• **What the task asks**: A single number is the answer: the count of lines in the records that hold the word "Prop".

[Data entries]
(** The word behind an address. *)
Definition tab_word (l : list UserMapping) (h : heap) (va : Z) : option Z :=
  m ← mapping_at l va; p ← m_phys m va; h !! p.

Definition tab_frames (l : list UserMapping) : list Frame := concat (um_frames <$> l).

Definition m_dis (m m' : UserMapping) : Prop := m_end m <= um_va m' \/ m_end m' <= um_va m.

Record tab_wf (l : list UserMapping) : Prop := {
  tw_wf : Forall mapping_wf l;
  tw_dis : ForallOrdPairs m_dis l
}.

Lemma mappings_phys_ok l va : Forall mapping_wf l ->
  mappings_phys l va = Ret (m ← mapping_at l va; m_phys m va).
Proof.
  induction 1 as [|m l Hm _ IH]; [done|]. cbn [mappings_phys].
  rewrite (mapping_range_ok m Hm), outcome_bind_Ret. unfold mapping_at. cbn [List.find].
  unfold in_mapping at 1. destruct ((um_va m <=? va) && (va <? m_end m)) eqn:E; [|exact IH].
  apply andb_true_iff in E as [H1%Z.leb_le H2%Z.ltb_lt].
  rewrite phys_at_offset_ok by (try apply Hm; lia). cbn [mbind option_bind]. unfold m_phys, m_end in *.
  destruct (phys_of_some (um_frames m) (va - um_va m)) as (f & o & _ & -> & _); [lia|done].
Qed.

Lemma overlaps_ok m a b : mapping_wf m -> overlaps m a b = Ret ((um_va m <? b) && (a <? m_end m)).
Proof. intros Hm. unfold overlaps. by rewrite (mapping_range_ok m Hm), outcome_bind_Ret. Qed.

Lemma mapping_ranges_ok l : Forall mapping_wf l ->
  mapping_ranges l = Ret ((fun m => (um_va m, m_end m)) <$> l).
Proof.
  induction 1 as [|m l Hm _ IH]; [done|]. cbn [mapping_ranges].
  by rewrite (mapping_range_ok m Hm), outcome_bind_Ret, IH, outcome_bind_Ret.
Qed.

(** [[a, b)] meets no mapping. *)
Definition tab_clear (l : list UserMapping) (a b : Z) : Prop :=
  Forall (fun m => b <= um_va m \/ m_end m <= a) l.

#[export] Instance tab_clear_dec l a b : Decision (tab_clear l a b).
Proof. apply _. Defined.

Lemma range_is_free_ok ms a b : Forall mapping_wf (ms_mappings ms) ->
  range_is_free ms a b = Ret (bool_decide (tab_clear (ms_mappings ms) a b)).
Proof.
  intros H. rewrite (range_is_free_ranges _ _ _ _ (mapping_ranges_ok _ H)). f_equal.
  apply bool_decide_ext. unfold clear_of, tab_clear. by rewrite Forall_fmap.
Qed.

Lemma mapping_at_clear l a b va : tab_clear l a b -> a <= va < b -> mapping_at l va = None.
Proof.
  intros Hc Hv. induction Hc as [|m l Hm _ IH]; [done|]. unfold mapping_at. cbn [List.find].
  unfold in_mapping at 1. destruct ((um_va m <=? va) && (va <? m_end m)) eqn:E; [|exact IH].
  zify_bool. lia.
Qed.

Lemma mapping_at_app l l' va : mapping_at (l ++ l') va =
  match mapping_at l va with Some m => Some m | None => mapping_at l' va end.
Proof.
  unfold mapping_at. induction l as [|m l IH]; [done|]. cbn [app List.find].
  by destruct (in_mapping m va).
Qed.

Lemma mapping_at_some l va m : mapping_at l va = Some m -> m ∈ l /\ um_va m <= va < m_end m.
Proof.
  intros E. apply List.find_some in E as [Hi E]. split; [by apply list_elem_of_In|].
  unfold in_mapping in E. zify_bool. lia.
Qed.

Lemma in_mapping_page m x : mapping_wf m -> in_mapping m (page_start x) = in_mapping m x.
Proof.
  intros Hm. pose proof (m_end_aligned m Hm) as He. destruct Hm as [_ Ha _ _].
  apply aligned_iff in He as [k Hk], Ha as [l Hl]. unfold in_mapping. rewrite Hk, Hl.
  pose proof (page_spec x). unfold page_start, PAGE_SIZE in *.
  destruct (Z.leb_spec (4096 * l) (4096 * page x)), (Z.leb_spec (4096 * l) x); try lia; cbn [andb];
    try done; destruct (Z.ltb_spec (4096 * page x) (4096 * k)), (Z.ltb_spec x (4096 * k)); lia || done.
Qed.

Lemma mapping_at_page l x : Forall mapping_wf l -> mapping_at l (page_start x) = mapping_at l x.
Proof.
  induction 1 as [|m l Hm _ IH]; [done|]. unfold mapping_at in *. cbn [List.find].
  rewrite in_mapping_page by done. by destruct (in_mapping m x).
Qed.

Lemma page_start_plus va d : aligned va -> 0 <= d < PAGE_SIZE -> page_start (va + d) = va.
Proof.
  intros Ha Hd. unfold page_start. rewrite (proj2 (page_eq (va + d) va Ha)) by lia.
  by rewrite <- aligned_page.
Qed.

• **Answer space**: 3